● TASK
Return exactly the span of lines in the following data that opens with the line containing "match g with" and closes with the line containing "Section webhook.". Include nothing else.

● DATA FOR THIS EXERCISE
(* ===== verification/PromiseRelease.v ===== *)
(** * Promise releases

    [internal/controller/promiserelease_controller.go], the webhook for releases
    ([promiserelease_webhook.go]) and [lib/fetchers/url.go]: a release names the source of a
    Promise and the version wanted; its controller fetches the Promise and installs it. *)

From S2P Require Import Prelude GoLib Meta Api Kube Client Shared Promise PromiseStore Webhooks.

(** [v1alpha1.PromiseFetcher] *)
Class PromiseFetcher (S : Type) := {
  FromURL : string → string → M S Promise;
}.

Class PromiseFetcherLaws (S : Type) `{Viewed S, PromiseFetcher S} : Prop := {
  fetch_keeps : ∀ url auth s r s', FromURL url auth s = (r, s') → view s' = view s ∧ r ≠ Panicked;
}.

(** ** lib/fetchers/url.go *)

(** HTTP and decoding: a response is its status code and its body; decoding reads one document
    of the body and leaves the rest. *)
Class HTTP (S : Type) := {
  Request : Type;
  http_NewRequest : string → error + Request;
  Header_Add : string → string → Request → Request;
  http_Do : Request → S → (error + (Z * string)) * S;
  yaml_Decode : string → error + (Unstructured * string);
  FromUnstructured : Unstructured → error + Promise;
}.

Definition StatusOK : Z := 200.

Module URLFetcher.
Section fetcher.
Context {S : Type} `{HTTP S}.

Definition FromURL (urlString authHeader : string) : M S Promise :=
  let! req := of_sum (http_NewRequest urlString) in
  let req := if bool_decide (authHeader ≠ "") then Header_Add "Authorization" authHeader req else req in
  let! d := try (call (http_Do req)) in
  match d with
  | inl err => fail (ErrorWrap "failed to get url" err)
  | inr (code, body) =>
      if bool_decide (code ≠ StatusOK)
      then fail (ErrorMsg ("failed to get Promise from URL: status code " +:+ pretty code))
      else match yaml_Decode body with
      | inl err => fail (ErrorMsg ("failed to unmarshal into Kubernetes object: " +:+ Error err))
      | inr (unstructuredPromise, rest) =>
          if bool_decide (us_kind (r_spec unstructuredPromise) ≠ "Promise")
          then fail (ErrorMsg ("expected single Promise object but found object of kind: " +:+
                               us_kind (r_spec unstructuredPromise)))
          else match FromUnstructured unstructuredPromise with
          | inl err => fail (ErrorWrap "failed to unmarshal into Promise" err)
          | inr promise =>
              match yaml_Decode rest with
              | inr _ => fail (ErrorMsg "expected single document yaml, but found multiple documents")
              | inl _ => ret promise
              end
          end
      end
  end.
End fetcher.

#[global] Instance url_fetcher {S} `{HTTP S} : PromiseFetcher S := {| PromiseRelease.FromURL := FromURL |}.
End URLFetcher.

(** ** The release *)
Definition statusInstalled := "Installed".
Definition statusErrorInstalling := "Error installing".
Definition conditionMessageInstalled := "Installed successfully".
Definition conditionReasonInstalled := "InstalledSuccessfully".
Definition promiseCleanupFinalizer := KratixPrefix +:+ "promise-cleanup".
Definition promiseReleaseNameLabel := KratixPrefix +:+ "promise-release-name".

(** [annotations.AddAnnotations] of cluster-api *)
Class ReleaseLib := {
  AddAnnotations : Labels → Labels → Labels;
}.

Section release.
Context {S : Type} `{World S}.

(** The data of the secret, if one is referred to and has any. *)
Definition FetchSecretFromReference (pr : PromiseRelease) : M S (option (gmap string string)) :=
  match src_secretRef (prl_sourceRef (r_spec pr)) with
  | None => ret None
  | Some ref =>
      let ns := if bool_decide (sr_namespace ref ≠ "") then sr_namespace ref else GetNamespace pr in
      let! fetchSecret := Get (Sp:=SecretSpec) (St:=unit) (ns, sr_name ref) in
      ret (sec_data (r_spec fetchSecret))
  end.

(** [string(data["authorizationHeader"])]; nothing in a nil map. *)
Definition auth_header (secretRefData : option (gmap string string)) : string :=
  default "" (default ∅ secretRefData !! "authorizationHeader").
End release.

(** [existingPromise.Spec = spec]; kind and API version belong to the object. *)
Definition overwrite_spec (sp : PromiseSpec) (existing : Promise) : Promise :=
  set_spec {| prs_kind := prs_kind (r_spec existing); prs_apiVersion := prs_apiVersion (r_spec existing);
              prs_api := prs_api sp; prs_workflows := prs_workflows sp;
              prs_requiredPromises := prs_requiredPromises sp; prs_dependencies := prs_dependencies sp;
              prs_destinationSelectors := prs_destinationSelectors sp |} existing.

(** A Promise with a name only; the client writes its kind and API version. *)
Definition new_Promise (name : string) : Promise :=
  mkResource (new_meta "" name)
    {| prs_kind := "Promise"; prs_apiVersion := "platform.kratix.io/v1alpha1"; prs_api := None;
       prs_workflows := {| wf_resource := {| wt_configure := []; wt_delete := [] |};
                           wf_promise := {| wt_configure := []; wt_delete := [] |} |};
       prs_requiredPromises := []; prs_dependencies := []; prs_destinationSelectors := [] |}
    {| prst_conditions := []; prst_version := ""; prst_observedGeneration := 0; prst_kind := "";
       prst_apiVersion := ""; prst_status := ""; prst_workflows := 0; prst_workflowsSucceeded := 0;
       prst_workflowsFailed := 0; prst_requiredPromises := []; prst_requiredBy := [];
       prst_lastAvailableTime := None |}.

(** ** The controller *)
Module PromiseReleaseReconciler.
Section controller.
Context {S : Type} `{World S, Lib, PromiseCodec, !PromiseFetcher S, ReleaseLib}.

(** Leaves a status alone whose condition already says this; a failed write is only logged. *)
Definition updateStatusAndConditions (pr : PromiseRelease) (status conditionMessage conditionReason : string)
    : M S unit :=
  let said :=
    match FindStatusCondition (prls_conditions (r_status pr)) "Installed" with
    | Some existingCondition =>
        bool_decide (cond_message existingCondition = conditionMessage) &&
        bool_decide (cond_reason existingCondition = conditionReason)
    | None => false
    end in
  if said then ret tt
  else
    let condition :=
      {| cond_type := "Installed"; cond_message := conditionMessage; cond_reason := conditionReason;
         cond_status := if bool_decide (conditionMessage = conditionMessageInstalled)
                        then ConditionTrue else ConditionFalse;
         cond_lastTransitionTime := 0 |} in
    let! u := setStatusCondition (prls_conditions (r_status pr)) condition in
    try (StatusUpdate (set_status {| prls_status := status; prls_conditions := u.1 |} pr)) ;;;
    ret tt.

Definition labelled (promiseRelease : PromiseRelease) : ListOptions :=
  {| lo_namespace := "";
     lo_selector := Some (SelectorFromSet (<[promiseReleaseNameLabel := GetName promiseRelease]> ∅)) |}.

Definition promiseExistsAtDesiredVersion (promiseRelease : PromiseRelease) : M S bool :=
  let! l := try (ListPromises (labelled promiseRelease)) in
  match l with
  | inl err => fail (ErrorWrap "failed to list promises" err)
  | inr [promise] =>
      ret (bool_decide (label (GetLabels promise) PromiseVersionLabel = prl_version (r_spec promiseRelease)))
  | inr [] => ret false
  | inr promises => fail (ErrorMsg ("expected 0 or 1 promises, got " +:+ pretty (length promises)))
  end.

Definition set_version (version : string) (promiseRelease : PromiseRelease) : PromiseRelease :=
  set_spec {| prl_version := version; prl_sourceRef := prl_sourceRef (r_spec promiseRelease) |} promiseRelease.

(** Whether the release was updated. *)
Definition validateVersion (promiseRelease : PromiseRelease) (promise : Promise) : M S bool :=
  match GetLabels promise !! PromiseVersionLabel with
  | None =>
      updateStatusAndConditions promiseRelease statusErrorInstalling "Version label not found on Promise"
        "VersionLabelNotFound" ;;;
      fail (ErrorMsg ("version label (" +:+ PromiseVersionLabel +:+ ") not found on promise; refusing to install"))
  | Some promiseVersion =>
      if bool_decide (prl_version (r_spec promiseRelease) = "") then
        let! u := try (Update (set_version promiseVersion promiseRelease)) in
        match u with
        | inl err => fail (ErrorWrap "failed to set promise release version" err)
        | inr _ => ret true
        end
      else if bool_decide (promiseVersion ≠ prl_version (r_spec promiseRelease)) then
        let msg := "Version labels do not match, found: " +:+ promiseVersion +:+ ", expected: " +:+
                   prl_version (r_spec promiseRelease) in
        updateStatusAndConditions promiseRelease statusErrorInstalling msg "VersionNotMatching" ;;;
        fail (ErrorMsg ("version label on promise (" +:+ promiseVersion +:+
          ") does not match version on promise release (" +:+ prl_version (r_spec promiseRelease) +:+
          "); refusing to install"))
      else ret false
  end.

(** The existing Promise, or an empty one, as it should be. *)
Definition mutate_promise (promiseRelease : PromiseRelease) (promise existingPromise : Promise)
    : error + Promise :=
  let existing := overwrite_spec (r_spec promise) existingPromise in
  let existing := SetLabels (<[promiseReleaseNameLabel := GetName promiseRelease]>
                               (labels_Merge (GetLabels existing) (GetLabels promise))) existing in
  let existing := SetAnnotations (AddAnnotations (GetAnnotations existing) (GetAnnotations promise)) existing in
  match SetControllerReference "PromiseRelease" (r_meta promiseRelease) (r_meta existing) with
  | inl err => inl err
  | inr m => inr (set_meta m existing)
  end.

Definition installPromise (promiseRelease : PromiseRelease) (promise : Promise) : M S unit :=
  let! r := try (CreateOrUpdatePromise (new_Promise (GetName promise)) (mutate_promise promiseRelease promise)) in
  match r with
  | inl err =>
      let eventReason := if IsInvalid err then "Invalid Promise" else "Failed" in
      Eventf promiseRelease EventTypeWarning eventReason
        ("Failed to install Promise " +:+ Strings.quote (GetName promise) +:+ ": " +:+ Error err) ;;;
      fail err
  | inr _ => ret tt
  end.

Definition delete_promise (promise : Promise) : M S unit :=
  if deleting promise then ret tt
  else
    let! d := try (DeletePromise promise) in
    match d with
    | inl err => fail (ErrorWrap "failed to delete Promise" err)
    | inr _ => ret tt
    end.

Definition delete (promiseRelease : PromiseRelease) : M S Result :=
  if negb (ContainsFinalizer (GetFinalizers promiseRelease) promiseCleanupFinalizer) then ret noRequeue
  else
    let! l := try (ListPromises (labelled promiseRelease)) in
    match l with
    | inl err => fail (ErrorWrap "failed to list promises" err)
    | inr [] =>
        let! u := try (Update (SetFinalizers
          (RemoveFinalizer (GetFinalizers promiseRelease) promiseCleanupFinalizer) promiseRelease)) in
        match u with
        | inl err => fail (ErrorWrap "failed to remove finalizer" err)
        | inr _ => ret noRequeue
        end
    | inr promises => iterM delete_promise promises ;;; ret defaultRequeue
    end.

(** Fetch, check and install; the end of [Reconcile]. *)
Definition install (promiseRelease : PromiseRelease) : M S Result :=
  let! d := try (FetchSecretFromReference promiseRelease) in
  match d with
  | inl err => fail (ErrorWrap "failed to fetch data from secretRef" err)
  | inr secretRefData =>
      let authHeader := auth_header secretRefData in
      if bool_decide (src_type (prl_sourceRef (r_spec promiseRelease)) = TypeHTTP) then
        let! f := try (FromURL (src_url (prl_sourceRef (r_spec promiseRelease))) authHeader) in
        match f with
        | inl err =>
            updateStatusAndConditions promiseRelease statusErrorInstalling "Failed to fetch Promise from URL"
              "FailedToFetchPromise" ;;;
            fail (ErrorWrap "failed to fetch promise from url" err)
        | inr promise =>
            let! updated := validateVersion promiseRelease promise in
            if updated : bool then ret noRequeue
            else
              let! i := try (installPromise promiseRelease promise) in
              match i with
              | inl err =>
                  updateStatusAndConditions promiseRelease statusErrorInstalling
                    "Failed to create or update Promise" "FailedToCreateOrUpdatePromise" ;;;
                  fail (ErrorWrap "failed to create or update promise" err)
              | inr _ =>
                  updateStatusAndConditions promiseRelease statusInstalled conditionMessageInstalled
                    conditionReasonInstalled ;;;
                  ret noRequeue
              end
        end
      else ret noRequeue
  end.

Definition Reconcile (req : Key) : M S Result :=
  let! g := try (Get (Sp:=PromiseReleaseSpec) (St:=PromiseReleaseStatus) req) in
  match g with
  | inl err => if IsNotFound err then ret noRequeue else ret defaultRequeue
  | inr promiseRelease =>
      if deleting promiseRelease then delete promiseRelease
      else if DoesNotContainFinalizer (GetFinalizers promiseRelease) promiseCleanupFinalizer
      then addFinalizers promiseRelease [promiseCleanupFinalizer]
      else
        let! e := try (promiseExistsAtDesiredVersion promiseRelease) in
        match e with
        | inl err => fail (ErrorWrap "failed to check if promise exists" err)
        | inr true =>
            updateStatusAndConditions promiseRelease statusInstalled conditionMessageInstalled
              conditionReasonInstalled ;;;
            ret noRequeue
        | inr false => install promiseRelease
        end
  end.
End controller.
End PromiseReleaseReconciler.

(** ** The webhook *)
Module PromiseReleaseWebhook.
Section webhook.
Context {S : Type} `{World S, !PromiseFetcher S}.

Definition validate (r : PromiseRelease) : option error :=
  if bool_decide (src_url (prl_sourceRef (r_spec r)) = "")
  then Some (ErrorMsg "sourceRef.url must be set") else None.

Definition ValidateCreate (r : PromiseRelease) : M S Warnings :=
  match validate r with
  | Some err => fail err
  | None =>
      let! d := try (FetchSecretFromReference r) in
      match d with
      | inl err => fail (ErrorWrap "failed to fetch data from secretRef" err)
      | inr secretRefData =>
          let! f := try (FromURL (src_url (prl_sourceRef (r_spec r))) (auth_header secretRefData)) in
          match f with
          | inl err => fail (ErrorWrap "failed to fetch promise" err)
          | inr promise =>
              ret match GetLabels promise !! PromiseVersionLabel with
                  | None => ["Warning: version label (" +:+ PromiseVersionLabel +:+
                             ") not found on promise, installation will fail"]
                  | Some promiseVersion =>
                      if bool_decide (promiseVersion ≠ prl_version (r_spec r))
                      then ["Warning: version labels do not match, found: " +:+ promiseVersion +:+
                            ", expected: " +:+ prl_version (r_spec r) +:+ ", installation will fail"]
                      else []
                  end
          end
      end
  end.

Definition ValidateUpdate (_old r : PromiseRelease) : M S Warnings :=
  match validate r with Some err => fail err | None => ret [] end.
End webhook.
End PromiseReleaseWebhook.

● OUTPUT BELOW
  match g with
  | inl err => if IsNotFound err then ret noRequeue else ret defaultRequeue
  | inr promiseRelease =>
      if deleting promiseRelease then delete promiseRelease
      else if DoesNotContainFinalizer (GetFinalizers promiseRelease) promiseCleanupFinalizer
      then addFinalizers promiseRelease [promiseCleanupFinalizer]
      else
        let! e := try (promiseExistsAtDesiredVersion promiseRelease) in
        match e with
        | inl err => fail (ErrorWrap "failed to check if promise exists" err)
        | inr true =>
            updateStatusAndConditions promiseRelease statusInstalled conditionMessageInstalled
              conditionReasonInstalled ;;;
            ret noRequeue
        | inr false => install promiseRelease
        end
  end.
End controller.
End PromiseReleaseReconciler.

(** ** The webhook *)
Module PromiseReleaseWebhook.
Section webhook.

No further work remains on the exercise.